Note: I started working on this post only ten days ago, but it feels prematurely dated in light of the whirlwind news cycle during that time. Such is the state of our world today. Decades are now happening in mere weeks. Nevertheless, I think the broader points raised in this post are still relevant.
Ten days ago, America was pretty clearly a gerontocracy, with 81-year-old Joe Biden as the obvious avatar for our cultural senescence. And Trump, though fully in command of his faculties, is nevertheless 78. (RFK, Jr., the other candidate for President is a relatively spry 70.) But then came that image of Trump, rising to his feet moments after being struck by a would-be assassin’s bullet, and rousing the crowd with an inspiring chant of, “Fight! Fight! Fight!” In an instant, he beamed with the vim and vigor of a man in the prime of his life. And then, Biden dropped out of the race via a social media post, which is probably the most youthful thing he’s done since taking office, and he named Kamala Harris — whom the media is trying desperately to reinvent as a “yass kween” girlboss — as heir to his tattered crown.

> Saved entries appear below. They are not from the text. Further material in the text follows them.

Lemma sanitize_tuple_free v : tuple_free v = true -> tuple_free (_sanitize v) = true.
Proof.
  induction v as [|b|z|f|s|l IH|l IH|d IH|z] using pyval_ind; try done.
  - cbn. intros Hl. rewrite forallb_forall in *. intros y (x & <- & Hx)%in_map_iff. rewrite Forall_forall in IH.
    apply IH; [by apply list_elem_of_In|by apply Hl].
  - intros Hd%tuple_free_dict. rewrite sanitize_dict, tuple_free_dict. assert (free_items []) as H0 by constructor. revert H0.
    generalize (@nil (pystr * pyval)) as out. induction IH as [|[k x] d Hx _ IHd]; intros out Hout; [done|].
    apply Forall_cons in Hd as [Hxt Hd]. cbn [foldl]. apply IHd; [done|]. unfold sanitize_item. cbn in *.
    destruct (is_forbidden k); apply dict_set_Forall; try done; by apply Hx.
Qed.

(** Without tuples nothing is outside. *)
Lemma outside_clean v : tuple_free v = true -> clean v = clean_outside v.
Proof.
  induction v as [|b|z|f|s|l IH|l IH|d IH|z] using pyval_ind; try done.
  - cbn. intros Hl. induction IH as [|x l Hx _ IHl]; [done|]. cbn in *. apply andb_true_iff in Hl as [H1 H2]. by rewrite Hx, IHl.
  - intros Hd%tuple_free_dict. apply eq_true_iff_eq. rewrite clean_dict, outside_dict. unfold clean_items, outside_items.
    induction IH as [|[k x] d Hx _ IHd]; [done|]. apply Forall_cons in Hd as [H1 H2]. rewrite !Forall_cons, IHd by done. cbn in *. by rewrite Hx.
Qed.

(** Sanitized documents can be written and read back. *)
Definition ok_items (d : list (pystr * pyval)) : Prop :=
  NoDup d.*1 /\ Forall (fun kv => str_ok kv.1 = true /\ json_ok kv.2 = true) d.

Lemma json_ok_items d : json_ok (PDict d) = true <-> ok_items d.
Proof.
  split; [apply json_ok_dict|]. intros [Hnd Hd]. cbn [json_ok]. rewrite bool_decide_eq_true_2 by done. cbn [andb]. clear Hnd.
  induction Hd as [|[k x] d [H1 H2] _ IH]; [done|]. rewrite !andb_true_iff. cbn [fst snd] in *. done.
Qed.

Lemma ok_items_set k v d : str_ok k = true -> json_ok v = true -> ok_items d -> ok_items (dict_set k v d).
Proof. intros Hk Hv [Hnd Hd]. split; [by apply dict_set_nodup|]. by apply dict_set_Forall. Qed.

Lemma str_ok_redacted k : str_ok k = true -> str_ok (redacted k) = true.
Proof.
  unfold str_ok, redacted. rewrite forallb_app. intros ->. vm_compute. reflexivity.
Qed.

Lemma sanitize_json_ok v : json_ok v = true -> json_ok (_sanitize v) = true.
Proof.
  induction v as [|b|z|f|s|l IH|l IH|d IH|z] using pyval_ind; try done.
  - cbn. intros Hl. rewrite forallb_forall in *. intros y (x & <- & Hx)%in_map_iff. rewrite Forall_forall in IH.
    apply IH; [by apply list_elem_of_In|by apply Hl].
  - rewrite sanitize_dict, !json_ok_items. intros [_ Hd]. assert (ok_items []) as H0 by (split; constructor). revert H0.
    generalize (@nil (pystr * pyval)) as out. induction IH as [|[k x] d Hx _ IHd]; intros out Hout; [done|].
    apply Forall_cons in Hd as [[Hk Hxo] Hd]. cbn [foldl]. apply IHd; [done|]. unfold sanitize_item. cbn in *.
    destruct (is_forbidden k); apply ok_items_set; try done; [by apply str_ok_redacted|by apply Hx].
Qed.

Lemma clean_norm fm v : clean (json_norm fm v) = clean v.
Proof.
  assert (forall l, Forall (fun v => clean (json_norm fm v) = clean v) l -> forallb clean (map (json_norm fm) l) = forallb clean l) as Hl.
  { induction 1 as [|x l Hx _ IHl]; cbn; [done|]. by rewrite Hx, IHl. }
  induction v as [|b|z|f|s|l IH|l IH|d IH|z] using pyval_ind; try done; [by apply Hl..|].
  rewrite json_norm_dict. apply eq_true_iff_eq. rewrite !clean_dict. unfold clean_items. rewrite maybe_sort_perm.
  unfold on_values. rewrite Forall_map. induction IH as [|[k x] d Hx _ IHd]; [done|]. rewrite !Forall_cons, IHd. cbn in *. by rewrite Hx.
Qed.

Lemma log_record_ok ts level event fields :
  json_ok (PDict fields) = true -> str_ok level = true -> str_ok event = true ->
  ok_items (log_record ts level event fields).
Proof.
  intros Hf Hl He. pose proof (sanitize_json_ok _ Hf) as Hs. unfold log_record. rewrite sanitize_dict in *.
  apply json_ok_items in Hs as [_ Hs]. unfold dict_update.
  assert (ok_items [(str "timestamp_ms", PInt ts); (str "level", PStr level); (str "event", PStr event)]) as H0.
  { split; [by apply (bool_decide_eq_true_1 _)|]. repeat constructor; cbn; done. }
  revert H0. generalize [(str "timestamp_ms", PInt ts); (str "level", PStr level); (str "event", PStr event)] as out.
  induction Hs as [|[k x] d [H1 H2] _ IH]; intros out Hout; [done|]. cbn [foldl]. by apply IH, ok_items_set.
Qed.

Lemma log_record_outside ts level event fields : clean_outside (PDict (log_record ts level event fields)) = true.
Proof.
  pose proof (sanitize_outside (PDict fields)) as Hs. unfold log_record. rewrite sanitize_dict in *.
  rewrite outside_dict in *. unfold dict_update.
  assert (outside_items [(str "timestamp_ms", PInt ts); (str "level", PStr level); (str "event", PStr event)]) as H0 by (by repeat constructor).
  revert H0. generalize [(str "timestamp_ms", PInt ts); (str "level", PStr level); (str "event", PStr event)] as out.
  induction Hs as [|[k x] d [H1 H2] _ IH]; intros out Hout; [done|]. cbn [foldl]. by apply IH, dict_set_Forall.
Qed.

Lemma log_record_clean ts level event fields :
  tuple_free (PDict fields) = true -> clean (PDict (log_record ts level event fields)) = true.
Proof.
  intros Hf. rewrite outside_clean; [apply log_record_outside|]. pose proof (sanitize_tuple_free _ Hf) as Hs.
  unfold log_record. rewrite sanitize_dict in *. rewrite tuple_free_dict in *. unfold dict_update.
  assert (free_items [(str "timestamp_ms", PInt ts); (str "level", PStr level); (str "event", PStr event)]) as H0 by (by repeat constructor).
  revert H0. generalize [(str "timestamp_ms", PInt ts); (str "level", PStr level); (str "event", PStr event)] as out.
  induction Hs as [|[k x] d H1 _ IH]; intros out Hout; [done|]. cbn [foldl]. by apply IH, dict_set_Forall.
Qed.

(** ** Writing *)

Lemma dict_has_public k d : dict_has k (map public_item d) = dict_has k d.
Proof.
  unfold dict_has. induction d as [|[k' x] d IH]; [done|]. cbn. case_decide; [done|]. exact IH.
Qed.

Lemma write_public self level event fields fields' w :
  public (PDict fields) = public (PDict fields') -> write self level event fields w = write self level event fields' w.
Proof.
  intros Hp. assert (_sanitize (PDict fields) = _sanitize (PDict fields')) as Hs.
  { rewrite <- (sanitize_public (PDict fields)), <- (sanitize_public (PDict fields')). by rewrite Hp. }
  rewrite !public_dict in Hp. injection Hp as Hp.
  assert (check_fields fields = check_fields fields') as Hc.
  { unfold check_fields. cbn [existsb]. rewrite <- !(dict_has_public _ fields), <- !(dict_has_public _ fields'), Hp. done. }
  unfold write, log_record. by rewrite Hc, Hs.
Qed.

With Biden gone and Trump’s campaign dramatically energized, America no longer seems quite as gerontocratic as it did just ten days ago. Nevertheless, the larger points I intended to make with this post still remain valid.
Also, rumor has it that 84-year-old Nancy “Grandma Vodka” Pelosi was the one who ordered the political hit on Biden, showing that the Ancient of Years still reign supreme in the D.C. swamp. (
published a great post on that topic yesterday.) With this in mind, I decided to finish this post about our paradoxically childish gerontocracy, and publish it before the next wild news story sweeps the cultural current even closer towards that imminent moment when “some rough beast, its hour come round at last, slouches towards Bethlehem to be born”1 …Our Paradoxical Gerontocracy
If the USA was a person, she would be a childishly immature old hag, still believing herself to be young and attractive in spite of her wrinkled skin, hunched back, and gnarled hands. Someone who unironically calls herself “sexy at 60 70 80 …” and all that nonsense. How did we end up here?

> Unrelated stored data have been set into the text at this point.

(* ===== verification/RunDemoSpec.v ===== *)
(** * What the router demo leaves behind

    Whatever the system, the compiler and the router answer, the demo ends with every
    socket closed, no server loop and no child process, and with the files outside the
    temporary directory as they were, provided that threads start and killed processes
    die. It passes only when the router answered as the scenario demands. *)

From Stdlib Require Import SpecFloat.
From S2P Require Import Prelude PyText Sha256 Float64 Errors PyVal Json Tokenization BlockHash Layout Url FileSystem FileSystemFacts PyConv JsonIndent MetricsHttp Clean RunDemo.
Import MNotations ResNotations.
Local Open Scope m_scope.

(** ** Rules *)

Lemma hoare_try_finally {S A} (P : S -> Prop) (m : M S A) fin R (Q : S -> Prop) :
  hoare P m R -> (forall r, hoare (R r) (fin r) (fun _ => Q)) -> hoare P (try_finally m fin) (fun _ => Q).
Proof.
  intros Hm Hf s Hs. specialize (Hm s Hs). unfold try_finally. destruct (m s) as [s1 r]. specialize (Hf r s1 Hm).
  by destruct (fin r s1) as [s2 [|]].
Qed.

Lemma hoare_try_catch {S A} (P : S -> Prop) (m : M S A) h R Q :
  hoare P m R -> (forall a s, R (Ok a) s -> Q (Ok a) s) -> (forall e, hoare (R (Raise e)) (h e) Q) -> hoare P (try_catch m h) Q.
Proof.
  intros Hm Ho Hh s Hs. specialize (Hm s Hs). unfold try_catch. destruct (m s) as [s1 [a|e]]; [by apply Ho|by apply Hh].
Qed.
(** Reading the units of the recipients' loop turns the pending entries
    into the terminal statuses, one recipient after the other. *)
Lemma read_loop_units rs : forall i done st,
  NoDup rs ->
  Forall (fun s => exists e, email_member s e /\ ~ In e rs) done ->
  Forall (survives JSON_parse JSON_stringify) (written_units (loop_events env vd atts i rs)) ->
  emailStatuses (page st) = Some (done ++ initialStatuses rs) ->
  process_lines JSON_parse
    (lines_of JSON_stringify (written_units (loop_events env vd atts i rs))) st
  = Continue
      {| completed := completed st;
         serverError := serverError st;
         page := {| emailStatuses :=
                      Some (done ++ map status_json (loop_results env vd atts i rs));
                    isSending := isSending (page st);
                    toasts := toasts (page st) |} |}.
Proof.
  induction rs as [|r rest IH]; intros i done st Hnd Hdone Hs Hst.
  - cbn. cbn in Hst. rewrite <- Hst. destruct st as [c e [l s t]]. reflexivity.
  - cbn [loop_events recipient_events app written_units] in *.
    inversion Hs as [|? ? Hs1 Hs']; subst. inversion Hs' as [|? ? Hs2 Hs'']; subst.
    inversion Hnd as [|? ? Hnotin Hnd']; subst.
    assert (Hother : Forall (other_entry r) done).
    { eapply Forall_impl; [|exact Hdone]. cbn. intros s (e & He & Hn).
      exists e. split; [exact He|]. intros ->. apply Hn. left. reflexivity. }
    rewrite (process_unit_lines _ st Hs1), (process_data_line st Hs1).
    cbn [page emailStatuses]. rewrite Hst. cbn [initialStatuses map].
    rewrite (@update_statuses_pending r _ _ done _ Hother).
    2:{ eexists. split; reflexivity. }
    2:{ exact (status_json_email {| email := r; status := sending; error := None |}). }
    rewrite (process_unit_lines _ _ Hs2), (process_data_line _ Hs2).
    cbn [page emailStatuses completed serverError isSending toasts].
    rewrite (@update_statuses_pending r _ _ done _ Hother).
    2:{ exact (status_json_email {| email := r; status := sending; error := None |}). }
    2:{ pose proof (status_json_email (terminal_status env vd atts i r)) as H.
        rewrite terminal_status_email in H. exact H. }
    rewrite (IH (S i) (done ++ [status_json (terminal_status env vd atts i r)]) _ Hnd').
    + cbn [completed serverError page isSending toasts loop_results map].
      rewrite <- app_assoc. reflexivity.
    + apply Forall_app. split.
      * eapply Forall_impl; [|exact Hdone]. cbn. intros s (e & He & Hn).
        exists e. split; [exact He|]. intros Hin. apply Hn. right. exact Hin.
      * constructor; [|constructor]. exists r. split; [|exact Hnotin].
        pose proof (status_json_email (terminal_status env vd atts i r)) as H.
        rewrite terminal_status_email in H. exact H.
    + exact Hs''.
    + cbn [page emailStatuses]. rewrite <- app_assoc. reflexivity.
Qed.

Since at least the 1960s we’ve had a “Youth Culture” in America and the rest of the NATO-occupied West. Looking back, much of it seems to have been suspiciously astroturfed (like everything else about our culture’s inorganic evolution). For example, there was the infamous “rural purge,” when television executives (more or less, simultaneously) decided to cancel still-popular programs that featured sympathetic depictions of heritage Americans living traditional lives. These shows were replaced with programs that portrayed heritage Americans as clowns and their cultural norms as backwards and bigoted.

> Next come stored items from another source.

(** [lazyrouter] does the same with and without the listeners. *)
Lemma lazyrouter_unheard C this c st :
  exec (lazyrouter C this) (unheard_by c st)
  = unheard_by c (exec (lazyrouter C this) st).
Proof.
  unfold exec, unheard_by.
  assert (Hr : router_of this (upd_app c (with_listeners []) st) = router_of this st)
    by (apply router_of_upd_frame; reflexivity).
  destruct (router_of this st) as [r|] eqn:E.
  - erewrite !lazyrouter_existing by eassumption. reflexivity.
  - rewrite !lazyrouter_creates by assumption. simpl.
    rewrite (settings_get_upd this) by reflexivity.
    rewrite !(settings_get_upd c) by reflexivity.
    rewrite (settings_get_upd this) by reflexivity.
    assert (Hc : forall l x, push_layer l (with_listeners [] x)
                             = with_listeners [] (push_layer l x)).
    { intros l x. unfold push_layer. simpl. destruct (_router x); reflexivity. }
    rewrite (upd_app_comm c this (with_listeners [])) by (intros x; symmetry; apply Hc).
    rewrite (upd_app_comm c this (with_listeners [])) by (intros x; symmetry; apply Hc).
    rewrite (upd_app_comm c this (with_listeners [])) by reflexivity.
    reflexivity.
Qed.

Lemma lazyrouter_emitted C this st :
  emitted (exec (lazyrouter C this) st) = emitted st.
Proof.
  unfold exec. destruct (router_of this st) as [r|] eqn:E.
  - erewrite lazyrouter_existing by exact E. reflexivity.
  - rewrite lazyrouter_creates by exact E. reflexivity.
Qed.

(** [use(path, app)] is [lazyrouter] and one step of [forEach]. *)
Lemma use_mount_exec C this c path st :
  is_function (first_leaf path) = false ->
  exec (use C this [path; JFun (AppFn c)]) st
  = exec (use_each C this path (JFun (AppFn c))) (exec (lazyrouter C this) st).
Proof.
  intros Hp. unfold use.
  assert (Hop : use_offset_path [path; JFun (AppFn c)] = (1, path))
    by (rewrite use_offset_path_spec; simpl; rewrite Hp; reflexivity).
  rewrite Hop. cbn [drop flatten flatten_value Datatypes.app length Nat.eqb forEach].
  unfold exec, bind. pose proof (lazyrouter_ok C this st) as Hok.
  destruct (lazyrouter C this st) as [[[]|e] st1]; [|discriminate]. simpl.
  destruct (use_each C this path (JFun (AppFn c)) st1) as [[[]|e] st2]; reflexivity.
Qed.

(** An embedder whose code does the same in two stores with the same
    Routers and Routes has the same dispatch in them. *)
Lemma dispatch_same_routing (E : Embedder) st st' :
  same_routing st st' -> E st = E st' ->
  forall fuel a w cb, dispatch E st fuel a w cb = dispatch E st' fuel a w cb.
Proof.
  intros Hs HE fuel a w cb. unfold dispatch. rewrite HE.
  apply handle_same_routing, Hs.
Qed.

(** C7, as the code has it: [use(path, app)] emits the event
    "mount" on the application once, during the registration, and the
    notification leaves every Router and every Route as the same call
    leaves them when nobody listens.  The loop of the Routers reads
    nothing else: a dispatch differs from the one without listeners
    only where the code of the embedder itself differs, which reads
    the settings and the prototypes that the listener changes. *)
Theorem mount_event_keeps_routers C this c path st :
  is_function (first_leaf path) = false ->
  emitted (exec (use C this [path; JFun (AppFn c)]) st)
  = emitted st ++ [(c, "mount", this)]
  /\ same_routing (exec (use C this [path; JFun (AppFn c)]) st)
                  (exec (use C this [path; JFun (AppFn c)]) (unheard_by c st))
  /\ (forall E : Embedder,
        E (exec (use C this [path; JFun (AppFn c)]) st)
        = E (exec (use C this [path; JFun (AppFn c)]) (unheard_by c st)) ->
        forall fuel a w cb,
          dispatch E (exec (use C this [path; JFun (AppFn c)]) st) fuel a w cb
          = dispatch E (exec (use C this [path; JFun (AppFn c)]) (unheard_by c st))
              fuel a w cb).
Proof.
  intros Hp.
  assert (Hs : same_routing (exec (use C this [path; JFun (AppFn c)]) st)
                 (exec (use C this [path; JFun (AppFn c)]) (unheard_by c st))).
  { rewrite !use_mount_exec by exact Hp. rewrite lazyrouter_unheard.
    apply use_each_mount. }
  split; [|split].
  - rewrite use_mount_exec by exact Hp.
    rewrite (proj1 (use_each_mount C this c path _)), lazyrouter_emitted. reflexivity.
  - exact Hs.
  - intros E HE. apply dispatch_same_routing; assumption.
Qed.

Lemma mount_event_keeps_routers_witness :
  is_function (first_leaf (JStr "/c")) = false
  /\ emitted (exec (use example_config 0 [JStr "/c"; JFun (AppFn 1)]) two_apps)
     = emitted two_apps ++ [(1, "mount", 0)]
  /\ same_routing
       (exec (use example_config 0 [JStr "/c"; JFun (AppFn 1)]) two_apps)
       (exec (use example_config 0 [JStr "/c"; JFun (AppFn 1)]) (unheard_by 1 two_apps))
  /\ (forall fuel a w cb,
        dispatch (fun _ => example_runtime)
          (exec (use example_config 0 [JStr "/c"; JFun (AppFn 1)]) two_apps)
          fuel a w cb
        = dispatch (fun _ => example_runtime)
            (exec (use example_config 0 [JStr "/c"; JFun (AppFn 1)])
               (unheard_by 1 two_apps)) fuel a w cb).
Proof.
  split; [reflexivity|].
  destruct (mount_event_keeps_routers example_config 0 1 (JStr "/c") two_apps)
    as (H1 & H2 & H3); [reflexivity|].
  split; [exact H1|]. split; [exact H2|].
  apply (H3 (fun _ => example_runtime)). reflexivity.
Defined.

Hmmmm … there’s something apt about that word used as a synonym for television shows: programs. When television networks make changes to the content they broadcast, they are said to have changed their programming. Like the television (or any such device with a screen) is a technology used to program a population with desirable behavioral traits, especially the young and impressionable. (And today we wonder why we have so many NPCs.) Anyway, I’m sure there are no conspiracies of Kalergi-planning elites who, after observing what promised to be a favorable trend, decided to give it their imprimatur and bless the trendsetters with lots and lots of money.
So we’ve had a youth-driven culture for at least the past 60 years. Meanwhile, we’ve also developed a late-stage-Soviet-Union style gerontocracy. Seems like a paradox, but it points to some important truths about America and the postmodern West.